I had a provider that would bill the insurance provider and would receive no response EVERY time. We finally learned the routine. First, my provider would let me know the claim hadn’t been processed for a long time. I would then call the insurance company to ask about it, and the person on the phone would tell me it was in process and should be paid within the next week.  While absurd and seemingly a tactic used to avoid paying, I accepted it as part of the process with that company and my provider.

I’ve formally appealed my insurance company’s refusal to cover my disease modifying medication at a dosage of three days per week. I knew the daily dosage worked for me, but I couldn’t find seven different areas on my body to do injections each week without body tissue breaking down. I tried two other medications and lived with terrible side effects for over a year hoping they would subside without success. While appealing the insurance company’s denial, I lived without any disease modifying drug for six months.  It was stressful going without something that has been proven to slow progression of MS.  Not knowing if it would get approved or how long it would take compounded the anxiety the process caused me.  I wish it had occurred to me to look online for examples of appeal letters.  While mine was effective, it took me a while to write and was stressful worrying that it wouldn’t be successful.

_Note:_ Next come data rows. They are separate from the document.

Lemma probe_reports_ready brokers required probe_timeout tr :
  runs (probe_required_topics brokers required probe_timeout) tr (Some (Ok tt)) ->
  required <> [] /\ NoDup required
  /\ Forall (fun name => exists topic, top_name topic = name /\ reported tr topic /\ topic_ready topic) required.
Proof.
  intros Hrun. apply runs_bind_done in Hrun as (outcome & t1 & t2 & -> & Hrun & Hj).
  apply runs_call_done in Hj as (joined & t3 & -> & [-> Hj]). destruct joined as [[]|], outcome as [[]|]; try done.
  case_bool_decide as Hempty; [by destruct Hrun as [_ [=]]|].
  split; [intros ->; by apply Hempty|].
  apply runs_ktry_Ok in Hrun as ([] & u1 & u2 & -> & _ & Hrun).
  apply runs_bind_done in Hrun as (topics & u3 & u4 & -> & Hobs & [-> Hv]). destruct topics as [topics|]; [|done].
  injection Hv as Hv. symmetry in Hv. apply topics_ready_exactly in Hv as [Hn Hall]. split; [done|].
  eapply Forall_impl; [exact Hall|]. intros name (topic & Hf & Hready).
  assert (In topic (List.filter (fun topic => bool_decide (top_name topic = name)) topics)) as Hin by (rewrite Hf; by left).
  apply filter_In in Hin as [Hin Hname%bool_decide_eq_true]. exists topic. split; [done|]. split; [|done].
  destruct (observe_topics_Ok _ _ _ _ _ Hobs topic) as [?%not_elem_of_nil|Hrep]; [by apply list_elem_of_In|done|].
  eapply reported_mono; [|exact Hrep]. set_solver.
Qed.
(** When the readiness probe succeeds, the topics can serve.  It was given
    topics, all distinct, and the brokers, asked for each of them by name with time
    left on the one deadline, reported it without an error, with at least one
    partition, the partitions having distinct nonnegative ids, no error and a
    leader. *)
Theorem probed_topics_can_serve brokers required probe_timeout tr
    (Hrun : runs (probe_required_topics brokers required probe_timeout) tr (Some (Ok tt))) :
  required <> [] /\ NoDup required
  /\ Forall (fun name => exists topic, top_name topic = name /\ reported tr topic /\ topic_ready topic) required.
Proof. by eapply probe_reports_ready. Qed.
End probe.

(** ** Samples *)

(** An engine that keeps the laws: each group of up to three bytes becomes four
    characters, the bytes themselves and how many they are. *)
Section sample_engine.
Definition ch (b : Z) : ascii := ascii_of_N (Z.to_N b).

Fixpoint pack (bytes : list Z) : string :=
  match bytes with
  | a :: b :: c :: rest => String (ch a) (String (ch b) (String (ch c) (String "3" (pack rest))))
  | [a; b] => String (ch a) (String (ch b) "_2")
  | [a] => String (ch a) "__1"
  | [] => EmptyString
  end.

Fixpoint unpack (s : string) : list Z :=
  match s with
  | String a (String b (String c (String n rest))) =>
      (if Ascii.eqb n "3" then [byte_of a; byte_of b; byte_of c] else if Ascii.eqb n "2" then [byte_of a; byte_of b] else [byte_of a])
      ++ unpack rest
  | _ => []
  end.

#[local] Instance packing : Base64 := {| b64_encode := pack; b64_decode s := Ok (unpack s) |}.

Lemma byte_of_ch b : 0 <= b < 256 -> byte_of (ch b) = b.
Proof. intros Hb. unfold byte_of, ch. rewrite N_ascii_embedding by lia. lia. Qed.

Lemma unpack_pack bytes : Forall (fun b => 0 <= b < 256) bytes -> unpack (pack bytes) = bytes.
Proof.
  induction bytes as [bytes IH] using (induction_ltof1 _ (@length Z)); intros Hb. unfold ltof in IH.
  destruct bytes as [|a [|b [|c rest]]]; [done|..]; rewrite ?Forall_cons in Hb; cbn [pack unpack];
    rewrite ?byte_of_ch by tauto; [done..|]. rewrite IH; [done|simpl; lia|tauto].
Qed.

Lemma pack_len bytes : str_len (pack bytes) = (byte_len bytes + 2) / 3 * 4.
Proof.
  induction bytes as [bytes IH] using (induction_ltof1 _ (@length Z)). unfold ltof in IH.
  destruct bytes as [|a [|b [|c rest]]]; [done..|].
  assert (byte_len (a :: b :: c :: rest) + 2 = byte_len rest + 2 + 1 * 3) as -> by (unfold byte_len; simpl; lia).
  rewrite Z.div_add by lia. assert (str_len (pack (a :: b :: c :: rest)) = 4 + str_len (pack rest)) as -> by (unfold str_len; simpl; lia).
  rewrite IH by (simpl; lia). lia.
Qed.

#[local] Instance packing_laws : Base64Laws.
Proof. split; [intros bytes Hb; simpl; by rewrite unpack_pack|apply pack_len]. Qed.

#[local] Instance silent_json : MessageJson := {|
  job_json _ := Ok "job"; result_json _ := Ok "result"; summary_json _ := Ok "summary"; failed_json _ := Ok "failed";
  poison_json _ := Ok "poison"; json_job _ := Err "no job"; json_result _ := Err "no result" |}.

(** A record of 300 000 bytes that is no job. *)
Definition huge_payload : list Z := replicate (Z.to_nat 300000) 123.

Definition huge_record : Consumed ScenarioJob :=
  mkConsumed "jobs" 0 41 (capture None) (capture (Some huge_payload)) (Err (Malformed "no job")) 7.

Lemma consumed_poison_is_publishable_witness :
  truncated (con_payload huge_record) = true
  /\ serialize_validated_poison (poison_record huge_record "malformed" 5)
     = map_err (fun error => "failed to serialize poison message record: " +:+ error) (poison_json (poison_record huge_record "malformed" 5)).
Proof.
  split.
  - unfold huge_record, huge_payload. cbn [con_payload capture truncated]. unfold byte_len. rewrite length_replicate, Z2Nat.id by lia. reflexivity.
  - apply (consumed_poison_is_publishable huge_record None (Some huge_payload) "malformed" 5);
      [exact eq_refl|exact eq_refl|constructor|apply Forall_replicate; lia|exact eq_refl|discriminate|split; discriminate|split; discriminate
      |exact eq_refl].
Defined.

(** The epoch stands at 7; a rebalance comes after the final check. *)
Definition calm_history : list kevent :=
  [Seen (Answered KEpoch 7); Seen (Answered KAssignment (Ok [("jobs", 0)]));
   Seen (Answered (KBuildOffsets "jobs" 0 42) (Ok tt)); Seen (Answered (KCommit "jobs" 0 42) (Ok tt));
   Seen (Answered KEpoch 7); Rebalanced; Seen (Answered KAssignment (Ok [("jobs", 0); ("jobs", 1)])); Seen (Answered KJoin (Ok tt))].

Lemma calm_commit_runs : runs (commit huge_record) (seen calm_history) (Some (Ok tt)).
Proof.
  do 7 (apply (runs_answer (answer := kanswer))). by split.
Qed.

Lemma committed_offset_was_fenced_witness :
  (forall tr o, runs (commit huge_record) tr o -> commits_fenced 7 "jobs" 0 42 tr)
  /\ exists h1 h2, calm_history = h1 ++ h2 /\ Rebalanced ∉ h1 /\ Answered (KCommit "jobs" 0 42) (Ok tt) ∈ seen h1.
Proof.
  destruct (committed_offset_was_fenced huge_record) as [Hall Hok]; [split; [discriminate|reflexivity]|]. split; [exact Hall|].
  destruct (Hok calm_history) as (_ & h1 & h2 & before & after & _ & _ & E & Hn & Hs & _).
  - repeat split.
  - reflexivity.
  - exact calm_commit_runs.
  - exists h1, h2. split; [exact E|]. split; [exact Hn|]. rewrite Hs. set_solver.
Defined.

I’ve had bills come through that have been denied because the provider billed the wrong insurance company. Just the most recent bill would have cost me $750 out of pocket if I hadn’t been paying attention.  It astounds me to think of all the money people are paying that they shouldn’t.  All because it looks like every step has been done and they’re told the remainder is their responsibility.

I know people who think that yelling at the company helps. Personally, I think yelling at the customer service representative is a waste of time. That person didn’t create our insurance system and isn’t the one creating policy at the company causing your frustration.  I think the people answering phones are just following orders and trying to keep their job to support themselves and their family.  Letting them know you’re frustrated is useful. Yelling and not listening increases the amount of time it takes to figure out what the issue is and what will help. It adds to my stress level and makes my life harder.  Advocating for my care doesn’t need to feel like a battle.  By being friendly, I’ve had pleasant interactions with insurance representatives that have brightened my day.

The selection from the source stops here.